(Data excerpts)
_____

Lemma find_or_add_node_ok (universe names : list (list Z)) name :
  NoDup names → names ⊆ universe → name ∈ universe → len universe ≤ MAX_NODES →
  ∃ i new, find_or_add_node names name = (i, names ++ new) ∧ NoDup (names ++ new) ∧ names ++ new ⊆ universe ∧
    named (names ++ new) i name ∧ (∀ x, x ∈ new → x = name).
Proof.
  intros Hn Hsub Hin Hu. unfold find_or_add_node. destruct (list_find (λ x, x = name) names) as [[i x]|] eqn:E.
  - apply list_find_Some in E as (Hi & -> & _). exists (Z.of_nat i), []. rewrite app_nil_r. split_and!; [done..| |by intros x ?%elem_of_nil].
    split; [lia|]. by rewrite Nat2Z.id.
  - apply list_find_None in E. rewrite list.Forall_forall in E. assert (name ∉ names) as Hnot by (intros H; by apply (E name)).
    assert (len names < MAX_NODES) as Hlt.
    { assert (length (name :: names) ≤ length universe)%nat as Hl by (apply submseteq_length, NoDup_submseteq; [by constructor|set_solver]).
      simpl in Hl. unfold len in *. lia. }
    rewrite (proj2 (Z.ltb_lt _ _) Hlt). exists (len names), [name]. split_and!; [done| |set_solver| |by intros x ->%list_elem_of_singleton].
    + apply list.NoDup_app. split_and!; [done| |apply NoDup_singleton]. by intros x Hx ->%list_elem_of_singleton.
    + split; [unfold len; lia|]. unfold len. rewrite Nat2Z.id. by rewrite lookup_app_r, Nat.sub_diag by lia.
Qed.

Lemma read_edges_ok universe tokens names edges :
  NoDup names → names ⊆ universe → tokens ⊆ universe → len universe ≤ MAX_NODES → len edges + len (pairs tokens) ≤ MAX_EDGES →
  ∃ new es, read_edges tokens names edges = (names ++ new, edges ++ es) ∧ NoDup (names ++ new) ∧ names ++ new ⊆ universe ∧
    Forall2 (named_edge (names ++ new)) es (pairs tokens) ∧ (∀ x, x ∈ new → ∃ p, p ∈ pairs tokens ∧ (x = p.1 ∨ x = p.2)).
Proof.
  revert names edges. induction tokens as [tokens IH] using (induction_ltof1 _ length). intros names edges Hn Hs Ht Hu Hl.
  destruct tokens as [|a [|b tokens]].
  1, 2: exists [], []; cbn [read_edges pairs]; rewrite !app_nil_r; split_and!; [done..|constructor|by intros x ?%elem_of_nil].
  cbn [read_edges pairs] in *. rewrite len_cons in Hl. assert (0 ≤ len (pairs tokens)) by (unfold len; lia).
  destruct (find_or_add_node_ok universe names a) as (i & n1 & -> & Hn1 & Hs1 & Hi & Hx1); [set_solver..|done|].
  destruct (find_or_add_node_ok universe (names ++ n1) b) as (j & n2 & -> & Hn2 & Hs2 & Hj & Hx2); [set_solver..|done|].
  rewrite (proj2 (Z.ltb_lt (len edges) MAX_EDGES)) by lia.
  destruct (IH tokens ltac:(unfold ltof; simpl; lia) ((names ++ n1) ++ n2) (edges ++ [(i, j)])) as (n3 & es & -> & Hn3 & Hs3 & Hes & Hx3); [done|done|set_solver|done| |].
  { rewrite len_app. unfold len at 2. simpl. lia. }
  exists (n1 ++ n2 ++ n3), ((i, j) :: es). rewrite <- !(assoc_L app) in *. split_and!; [done..| |].
  - constructor; [|done]. split; cbn [fst snd]; [|rewrite !(assoc_L app) in *; by apply named_app].
    rewrite (assoc_L app). by apply named_app.
  - intros x. rewrite !elem_of_app. intros [Hx|[Hx|Hx]].
    + apply Hx1 in Hx as ->. exists (a, b). split; [by left|by left].
    + apply Hx2 in Hx as ->. exists (a, b). split; [by left|by right].
    + destruct (Hx3 x Hx) as (p & Hp & Hxp). exists p. split; [by right|done].
Qed.

(** ** The utility *)

Lemma outcome_map_Forall2 {A B} (f : A → outcome B) (R : A → B → Prop) l :
  (∀ a, a ∈ l → ∃ b, f a = Ret b ∧ R a b) → ∃ bs, outcome_map f l = Ret bs ∧ Forall2 R l bs.
Proof.
  induction l as [|a l IH]; intros Hf; cbn [outcome_map]; [by exists []|]. destruct (Hf a) as (b & -> & Hb); [by left|].
  destruct IH as (bs & -> & Hbs); [intros; apply Hf; by right|]. exists (b :: bs). by split; [|constructor].
Qed.

Section names.
Context (names : list (list Z)) (es : list (Z * Z)) (ps : list (list Z * list Z)).
Hypothesis Hnames : NoDup names.
Hypothesis Hes : Forall2 (named_edge names) es ps.

Definition precedes (a b : list Z) : Prop := (a, b) ∈ ps.

Lemma edge_precedes i j : edge es i j → ∃ a b, named names i a ∧ named names j b ∧ precedes a b.
Proof.
  intros [k Hk]%list_elem_of_lookup_1. destruct (Forall2_lookup_l _ _ _ _ _ Hes Hk) as ([a b] & Hp & Ha & Hb). exists a, b.
  split_and!; [done..|by eapply list_elem_of_lookup_2].
Qed.

Lemma precedes_edge a b : precedes a b → ∃ i j, named names i a ∧ named names j b ∧ edge es i j.
Proof.
  intros [k Hk]%list_elem_of_lookup_1. destruct (Forall2_lookup_r _ _ _ _ _ Hes Hk) as ([i j] & Hp & Ha & Hb). exists i, j.
  split_and!; [done..|by eapply list_elem_of_lookup_2].
Qed.

Lemma tc_edge_precedes i j : tc (edge es) i j → ∃ a b, named names i a ∧ named names j b ∧ tc precedes a b.
Proof.
  induction 1 as [i j Hij|i j k Hij _ (b & c & Hb & Hc & IH)].
  - destruct (edge_precedes i j Hij) as (a & b & Ha & Hb & Hab). exists a, b. split_and!; [done..|by apply tc_once].
  - destruct (edge_precedes i j Hij) as (a & b' & Ha & Hb' & Hab). rewrite (named_fun _ _ _ _ Hb' Hb) in Hab.
    exists a, c. split_and!; [done..|by eapply tc_l].
Qed.

Lemma tc_precedes_edge a b : tc precedes a b → ∃ i j, named names i a ∧ named names j b ∧ tc (edge es) i j.
Proof.
  induction 1 as [a b Hab|a b c Hab _ (j & k & Hj & Hk & IH)].
  - destruct (precedes_edge a b Hab) as (i & j & Hi & Hj & Hij). exists i, j. split_and!; [done..|by apply tc_once].
  - destruct (precedes_edge a b Hab) as (i & j' & Hi & Hj' & Hij). rewrite (named_inj _ _ _ _ Hnames Hj' Hj) in Hij.
    exists i, k. split_and!; [done..|by eapply tc_l].
Qed.

Lemma acyclic_names : acyclic es ↔ ∀ x, ¬ tc precedes x x.
Proof.
  split.
  - intros Hac x (i & j & Hi & Hj & Hij)%tc_precedes_edge. rewrite (named_inj _ _ _ _ Hnames Hi Hj) in Hij. by apply (Hac j).
  - intros Hac i (a & b & Ha & Hb & Hab)%tc_edge_precedes. rewrite (named_fun _ _ _ _ Ha Hb) in Hab. by apply (Hac b).
Qed.

Lemma edges_ok_names : edges_ok (len names) es.
Proof.
  apply list.Forall_forall. intros [i j] Hin. destruct (edge_precedes i j Hin) as (a & b & [Hi Ha%lookup_lt_Some] & [Hj Hb%lookup_lt_Some] & _).
  unfold is_node, len. cbn. lia.
Qed.

Lemma named_printed order lines i a : Forall2 (named names) order lines → i ∈ order → named names i a → a ∈ lines.
Proof.
  intros Hl [k Hk]%list_elem_of_lookup_1 Ha. destruct (Forall2_lookup_l _ _ _ _ _ Hl Hk) as (a' & Hk' & Ha').
  rewrite (named_fun _ _ _ _ Ha Ha'). by eapply list_elem_of_lookup_2.
Qed.

(** The order of the nodes is the order of the lines. *)
Lemma before_names order lines a b :
  Forall2 (named names) order lines → (∀ i j, edge es i j → before order i j) → precedes a b → before lines a b.
Proof.
  intros Hl Ho Hab n Hn. destruct (Forall2_lookup_r _ _ _ _ _ Hl Hn) as (j & Hj & Hjb).
  destruct (precedes_edge a b Hab) as (i & j' & Hi & Hj' & Hij). rewrite (named_inj _ _ _ _ Hnames Hj' Hjb) in Hij.
  destruct (Ho i j Hij n Hj) as (m & Hm & Hmi). destruct (Forall2_lookup_l _ _ _ _ _ Hl Hmi) as (a' & Ha' & Hia').
  exists m. split; [done|]. by rewrite (named_fun _ _ _ _ Hi Hia').
Qed.

End names.

Lemma named_lines_nodup names order lines :
  NoDup order → Forall2 (named names) order lines → NoDup names → NoDup lines.
Proof.
  intros Ho Hl Hn. apply NoDup_alt. intros m n x Hm Hn'. destruct (Forall2_lookup_r _ _ _ _ _ Hl Hm) as (i & Hi & Hix).
  destruct (Forall2_lookup_r _ _ _ _ _ Hl Hn') as (j & Hj & Hjx). rewrite (named_inj _ _ _ _ Hn Hix Hjx) in Hi. by apply (NoDup_lookup order m n j).
Qed.

(** C17: Given at most 256 different names, [tsort] ends; it prints no name twice,
    and a name only after the names that precede it in some pair of the input; it
    reports a cycle exactly when the pairs have one, and otherwise prints every
    name of a pair. *)
Theorem tsort_correct data :
  let ps := pairs (tokenize data) in
  len (remove_dups (tokenize data)) ≤ MAX_NODES →
  ∃ lines cycle, tsort data = Ret (lines, cycle) ∧ NoDup lines ∧
    (∀ a b, precedes ps a b → before lines a b) ∧
    (cycle = true ↔ ¬ ∀ x, ¬ tc (precedes ps) x x) ∧
    (cycle = false → ∀ a b, precedes ps a b → a ∈ lines ∧ b ∈ lines) ∧
    (∀ x, x ∈ lines → ∃ p, p ∈ ps ∧ (x = p.1 ∨ x = p.2)).
Proof.
  intros ps Hu. unfold tsort. assert (len (tokenize data) ≤ MAX_EDGES) as Hlen by (by apply tokenize_loop_len).
  destruct (read_edges_ok (remove_dups (tokenize data)) (tokenize data) [] []) as (names & es & -> & Hn & Hs & Hes & Hx);
    [constructor|set_solver|intros x; apply elem_of_remove_dups|done|pose proof (pairs_len (tokenize data)); unfold len in *; simpl; lia|].
  rewrite !app_nil_l in *. assert (len names ≤ MAX_NODES) as Hc.
  { etrans; [|exact Hu]. unfold len. apply inj_le, submseteq_length, NoDup_submseteq; done. }
  destruct (kahn_ok (len names) es Hc (edges_ok_names _ _ _ Hes)) as (order & -> & dg & Hp). rewrite bind_Ret.
  pose proof (pg_ready _ _ _ Hp) as Hr. cbn [fst snd] in Hr.
  destruct (outcome_map_Forall2 (index names) (named names) order) as (lines & -> & Hl).
  { intros i Hi. pose proof (rd_nodes _ _ _ Hr) as Hf. rewrite list.Forall_forall in Hf. specialize (Hf i Hi). unfold is_node, len in Hf.
    destruct (lookup_lt_is_Some_2 names (Z.to_nat i)) as [x Hix]; [lia|]. exists x. split; [by apply index_lookup; [lia|]|]. by split; [lia|]. }
  rewrite bind_Ret. exists lines, (len order <? len names). split_and!; [done|by eapply named_lines_nodup; [apply (rd_nodup _ _ _ Hr)|..]| | | |].
  - intros a b. apply (before_names names es ps Hn Hes order); [done|]. apply (pg_order _ _ _ Hp).
  - rewrite Z.ltb_lt, <- (acyclic_names names es ps Hn Hes). apply (kahn_cycle (len names) es (edges_ok_names _ _ _ Hes) dg order Hp). unfold len. lia.
  - intros Hge%Z.ltb_ge a b Hab. destruct (precedes_edge names es ps Hes a b Hab) as (i & j & Hi & Hj & Hij).
    pose proof (edges_ok_names names es ps Hes) as He. unfold edges_ok in He. rewrite list.Forall_forall in He. destruct (He (i, j) Hij) as [Hin Hjn].
    split; (eapply named_printed; [exact Hl| |done]); by eapply queue_full.
  - intros x [k Hk]%list_elem_of_lookup_1. destruct (Forall2_lookup_r _ _ _ _ _ Hl Hk) as (i & _ & _ & Hi%list_elem_of_lookup_2). by apply Hx.
Qed.

Lemma tsort_correct_witness :
  let data := str "socks shoes shirt tie tie jacket trousers shoes" in
  let ps := pairs (tokenize data) in
  len (remove_dups (tokenize data)) = 6 ∧
  ∃ lines cycle, tsort data = Ret (lines, cycle) ∧ NoDup lines ∧
    (∀ a b, precedes ps a b → before lines a b) ∧
    (cycle = true ↔ ¬ ∀ x, ¬ tc (precedes ps) x x) ∧
    (cycle = false → ∀ a b, precedes ps a b → a ∈ lines ∧ b ∈ lines) ∧
    (∀ x, x ∈ lines → ∃ p, p ∈ ps ∧ (x = p.1 ∨ x = p.2)).
Proof.
  intros data ps. split; [vm_compute; reflexivity|]. apply (tsort_correct data). vm_compute. discriminate.
Defined.

(** The order for the witness's input, and a cycle. *)
Example tsort_clothes :
  tsort (str "socks shoes shirt tie tie jacket trousers shoes") =
    Ret ([str "socks"; str "shirt"; str "trousers"; str "tie"; str "shoes"; str "jacket"], false).
Proof. vm_compute. reflexivity. Qed.

Example tsort_cycle : tsort (str "a b b c c b") = Ret ([str "a"], true).
Proof. vm_compute. reflexivity. Qed.

(** A pair of equal names is reported as a cycle. *)
Example tsort_single : tsort (str "a a") = Ret ([], true).
Proof. vm_compute. reflexivity. Qed.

_____

(TASK PROMPT): Copy every line in the data above that has the string "assert" in it.

(EXERCISE RESULT):
  - apply list_find_None in E. rewrite list.Forall_forall in E. assert (name ∉ names) as Hnot by (intros H; by apply (E name)).
    assert (len names < MAX_NODES) as Hlt.
    { assert (length (name :: names) ≤ length universe)%nat as Hl by (apply submseteq_length, NoDup_submseteq; [by constructor|set_solver]).
  cbn [read_edges pairs] in *. rewrite len_cons in Hl. assert (0 ≤ len (pairs tokens)) by (unfold len; lia).
  intros ps Hu. unfold tsort. assert (len (tokenize data) ≤ MAX_EDGES) as Hlen by (by apply tokenize_loop_len).
  rewrite !app_nil_l in *. assert (len names ≤ MAX_NODES) as Hc.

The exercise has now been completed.